また、子どもの独立をきっかけに「投資」を始めた田中夫婦ですが、SNSの普及などを背景に近年「投資詐欺」の被害が急増しています。

昔に比べ手口が巧妙化する一方で、インターネットやSNSに躊躇のない高齢者が増えており、「退職金」などのまとまったお金をターゲットに被害が大きくなる傾向にあります。

せっかく貯めた老後資金が水の泡になってしまうことは避けたいところです。「絶対に儲かる」「簡単に儲かる」投資はありません。

少しでも怪しいと感じたら、日を改め、子どもや信頼できる人への相談や同席してもらうよう依頼しましょう。また、証拠となるメッセージや画像を残しておくことも有効です。

田中夫婦が決断した「お金の使い道」

田中夫婦は「老後は社会とのつながりが大切だ」と、地域ボランティアに参加することにしました。少額ながら、地域ボランティアへの寄附も検討しています。「“いくらあれば安心”というよりも、生きたお金の使い方をしたい」と夫婦は言います。

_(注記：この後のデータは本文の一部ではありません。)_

Definition hrw_WriteHeader (statusCode : Z) (w : hashResponseWriter) : hashResponseWriter :=
  if decide (hrw_statusCode w = 0) then MkHashRW (hrw_header w) (hrw_body w) statusCode else w.

#[export] Instance hash_response_writer : ResponseWriter hashResponseWriter := {|
  rw_Header := hrw_header;
  rw_SetHeaders h w := MkHashRW h (hrw_body w) (hrw_statusCode w);
  rw_WriteHeader := hrw_WriteHeader;
  rw_Write := hrw_Write;
|}.

(** [for k, values := range src { for _, v := range values { dst.Add(k, v) } }] *)
Definition copy_header `{MapRange} (src dst : Header) : Header :=
  foldl (fun h kv => foldl (fun h v => header_Add kv.1 v h) h kv.2) dst (range_map src).

Section Hash.
Context `{MapRange} {S : Type}.

(** What the middleware writes to the client once the handler is done. *)
Definition send_signed {W : Type} `{!ResponseWriter W} (hashKey : string) (hw : hashResponseWriter)
    : M (S * W) unit :=
  let responseBody := hrw_body hw in
  let responseHash := CalcHash responseBody hashKey in
  let header := if decide (responseHash = "") then hrw_header hw
                else header_Set HeaderHashSHA256 responseHash (hrw_header hw) in
  _ ← on_snd (modify (fun w => rw_SetHeaders (copy_header header (rw_Header w)) w));
  let statusCode := if decide (hrw_statusCode hw = 0) then StatusOK else hrw_statusCode hw in
  _ ← WriteHeader statusCode;
  if decide (0 < len responseBody) then Write responseBody else mret tt.

(** The verified request: [Some] with its body restored, [None] when it is refused. *)
Definition check_hash (hashKey : string) (r : Request) : option Request :=
  match ReqBody r with
  | None => Some r
  | Some b =>
      match ReadAll b with
      | Ret body =>
          let expectedHash := header_Get (ReqHeader r) HeaderHashSHA256 in
          if decide (expectedHash <> "" /\ expectedHash <> CalcHash body hashKey) then None
          else Some (set_body (bytes_body body) r)
      | _ => None
      end
  end.

Definition WithHash (hashKey : string) (next : Handler S) : Handler S := fun W RW r =>
  if decide (hashKey = "") then next W RW r
  else
    match check_hash hashKey r with
    | None => WriteHeader StatusBadRequest
    | Some r =>
        '(_, hw) ← with_writer (fun _ => newHashResponseWriter) (fun w _ => w)
                     (next hashResponseWriter _ r);
        send_signed hashKey hw
    end.
End Hash.

(** ** [decryption.go] *)

Section Decryption.
Context {S R PK SK : Type} `{!Crypto R PK SK} `{JsonText}.

Definition set_plain_body (plain : string) (r : Request) : Request :=
  MkRequest (Method r) (RequestURI r) (RemoteAddr r)
    (header_Del HeaderContentEncryption (ReqHeader r)) (Some (bytes_body plain)) (len plain)
    (URLParam r) (ReqContext r).

Definition decryptRequestBody (r : Request) (b : Body) (privateKey : SK) : outcome error Request :=
  and_then (ReadAll b) (fun encryptedBody =>
  and_then (Decrypt encryptedBody (Some privateKey)) (fun decryptedBody =>
  Ret (set_plain_body decryptedBody r))).

Definition WithDecryption (privateKey : option SK) (next : Handler S) : Handler S := fun W RW r =>
  let scheme := header_Get (ReqHeader r) HeaderContentEncryption in
  if decide (scheme = "") then next W RW r
  else
    match privateKey with
    | None => WriteHeader StatusBadRequest
    | Some privateKey =>
        if negb (EqualFold scheme SchemeRSAOAEPWithAESGCM) then WriteHeader StatusBadRequest
        else
          match ReqBody r with
          | None => WriteHeader StatusBadRequest
          | Some b =>
              match decryptRequestBody r b privateKey with
              | Fail _ => WriteHeader StatusBadRequest
              | Panic p => panic p
              | Ret r => next W RW r
              end
          end
    end.
End Decryption.

(** ** [gzip.go] *)

(** The DEFLATE codec: what a [gzip.Writer] has written once closed, and
    [gzip.NewReader], whose result is the body it will yield. *)
Class Gzip := {
  gzip_compress : string -> string;
  gzip_open : Body -> outcome error Body;
}.

Class GzipLaws `{Gzip} :=
  gzip_open_compress data : gzip_open (bytes_body (gzip_compress data)) = Ret (bytes_body data).

(** [writer]: not chosen yet, the original, or a gzip writer and what was written to it. *)
Inductive cw_writer : Type := NoWriter | PlainWriter | GzipWriter (written : string).

Record compressWriter (W : Type) : Type := MkCompressWriter { cw_w : W; cw_mode : cw_writer }.
Arguments MkCompressWriter {W} _ _.
Arguments cw_w {W} _.
Arguments cw_mode {W} _.

Section GzipWriter.
Context `{Gzip} {W : Type} `{!ResponseWriter W}.

Definition newCompressWriter (w : W) : compressWriter W := MkCompressWriter w NoWriter.

Definition initWriter (c : compressWriter W) : compressWriter W :=
  match cw_mode c with
  | NoWriter =>
      let contentType := ToLower (header_Get (rw_Header (cw_w c)) HeaderContentType) in
      if HasPrefix contentType ContentTypeJSON || HasPrefix contentType ContentTypeHTML
      then MkCompressWriter
             (rw_SetHeaders (header_Set HeaderContentEncoding EncodingGzip (rw_Header (cw_w c))) (cw_w c))
             (GzipWriter "")
      else MkCompressWriter (cw_w c) PlainWriter
  | _ => c
  end.

Definition cw_WriteHeader (statusCode : Z) (c : compressWriter W) : compressWriter W :=
  let c := initWriter c in
  MkCompressWriter (rw_WriteHeader statusCode (cw_w c)) (cw_mode c).

Definition cw_Write (p : string) (c : compressWriter W) : Z * compressWriter W :=
  let c := match cw_mode c with NoWriter => cw_WriteHeader StatusOK c | _ => c end in
  match cw_mode c with
  | GzipWriter written => (len p, MkCompressWriter (cw_w c) (GzipWriter (written +:+ p)))
  | _ => let '(n, w) := rw_Write p (cw_w c) in (n, MkCompressWriter w (cw_mode c))
  end.

(** [Close]: the compressed stream reaches the client. *)
Definition cw_Close (c : compressWriter W) : W :=
  match cw_mode c with
  | GzipWriter written => (rw_Write (gzip_compress written) (cw_w c)).2
  | _ => cw_w c
  end.

#[export] Instance compress_writer : ResponseWriter (compressWriter W) := {|
  rw_Header c := rw_Header (cw_w c);
  rw_SetHeaders h c := MkCompressWriter (rw_SetHeaders h (cw_w c)) (cw_mode c);
  rw_WriteHeader := cw_WriteHeader;
  rw_Write := cw_Write;
|}.
End GzipWriter.

Section GzipMiddleware.
Context `{Gzip} {S : Type}.

Definition supports_gzip (r : Request) : bool :=
  Contains (ToLower (header_Get (ReqHeader r) HeaderAcceptEncoding)) EncodingGzip.
Definition sends_gzip (r : Request) : bool :=
  Contains (ToLower (header_Get (ReqHeader r) HeaderContentEncoding)) EncodingGzip.

(** [newCompressReader] *)
Definition newCompressReader (b : option Body) : outcome error Body :=
  match b with
  | None => Panic "nil pointer dereference"
  | Some b => gzip_open b
  end.

Definition serve_gzip (next : Handler S) (r : Request) (W : Type) (RW : ResponseWriter W)
    : M (S * W) unit :=
  if supports_gzip r then
    _ ← with_writer newCompressWriter (fun _ c => cw_Close c) (next (compressWriter W) _ r); mret tt
  else next W RW r.

Definition WithGzip (next : Handler S) : Handler S := fun W RW r =>
  if sends_gzip r then
    match newCompressReader (ReqBody r) with
    | Fail _ => WriteHeader StatusInternalServerError
    | Panic p => panic p
    | Ret cr => serve_gzip next (set_body cr r) W RW
    end
  else serve_gzip next r W RW.
End GzipMiddleware.

(** ** [trusted_subnet.go] *)

Definition WithTrustedSubnet {S : Type} (subnet : option IPNet) (next : Handler S) : Handler S :=
  fun W RW r =>
  match subnet with
  | None => next W RW r
  | Some subnet =>
      match ParseIP (header_Get (ReqHeader r) HeaderRealIP) with
      | Some ip =>
          if IPNet_Contains subnet ip then next W RW r else WriteHeader StatusForbidden
      | None => WriteHeader StatusForbidden
      end
  end.

(** ** Copying headers *)

(** A header as [net/http] builds it: canonical keys, no empty value list. *)
Definition canonical (h : Header) : Prop :=
  map_Forall (fun k vs => CanonicalKey k = k /\ vs <> []) h.

Lemma add_all_lookup k vs (h : Header) k' :
  CanonicalKey k = k ->
  foldl (fun h v => header_Add k v h) h vs !! k'
  = if decide (k' = k /\ vs <> []) then Some (default [] (h !! k) ++ vs) else h !! k'.
Proof.
  intros Hk. revert h. induction vs as [|v vs IH]; intros h.
  { cbn [foldl]. rewrite decide_False by naive_solver. done. }
  cbn [foldl]. rewrite IH. unfold header_Add. rewrite Hk.
  destruct (decide (k' = k)) as [->|Hne].
  - rewrite (decide_True (P := k = k /\ v :: vs <> [])) by done. rewrite lookup_insert_eq. cbn [from_option id].
    destruct (decide (k = k /\ vs <> [])) as [|Hn].
    + by rewrite <-app_assoc.
    + assert (vs = []) as -> by (destruct vs; [done|by destruct Hn]). done.
  - rewrite !decide_False by tauto. by rewrite lookup_insert_ne.
Qed.

Lemma copy_header_go (l : list (string * list string)) (h : Header) k :
  NoDup l.*1 -> Forall (fun kv => CanonicalKey kv.1 = kv.1 /\ kv.2 <> []) l ->
  foldl (fun h kv => foldl (fun h v => header_Add kv.1 v h) h kv.2) h l !! k
  = match (list_to_map l : Header) !! k with
    | Some vs => Some (default [] (h !! k) ++ vs)
    | None => h !! k
    end.
Proof.
  revert h. induction l as [|[k' vs] l IH]; intros h Hnd Hl; [done|].
  cbn in Hnd. apply NoDup_cons in Hnd as [Hn Hnd]. apply Forall_cons in Hl as [[Hk Hvs] Hl].
  cbn [foldl]. rewrite IH by done. cbn [list_to_map foldr fst snd uncurry]. cbn in Hk, Hvs |- *.
  rewrite add_all_lookup by done.
  destruct (decide (k = k')) as [->|Hne].
  - rewrite (not_elem_of_list_to_map_1 l k') by done. rewrite lookup_insert_eq.
    by rewrite decide_True.
  - rewrite lookup_insert_ne by done. by rewrite decide_False by tauto.
Qed.

(** Copying into an empty header gives the same header, in any range order. *)
Lemma copy_header_empty `{MapRange} (src : Header) : canonical src -> copy_header src ∅ = src.
Proof.
  intros Hc. apply map_eq. intros k. unfold copy_header. rewrite copy_header_go.
  - rewrite (list_to_map_proper (range_map src) (map_to_list src)).
    + rewrite list_to_map_to_list, lookup_empty. by destruct (src !! k).
    + apply range_map_NoDup.
    + apply range_map_perm.
  - apply range_map_NoDup.
  - rewrite range_map_perm. apply Forall_forall. intros [k' vs] Hin%elem_of_map_to_list. by apply Hc in Hin.
Qed.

「介護ボランティアは自分たちの“この先”をイメージするのに役立つし、地域の子どもたちと触れあうことも多いので元気をもらっています。また、同世代の仲間と定期的に会うことで情報交換ができるし、もしものときも助けあえると安心感につながっています」

夫婦はこれからも地域とのつながりを大事にしながら、自分らしく老後の暮らしを楽しみたいと前向きです。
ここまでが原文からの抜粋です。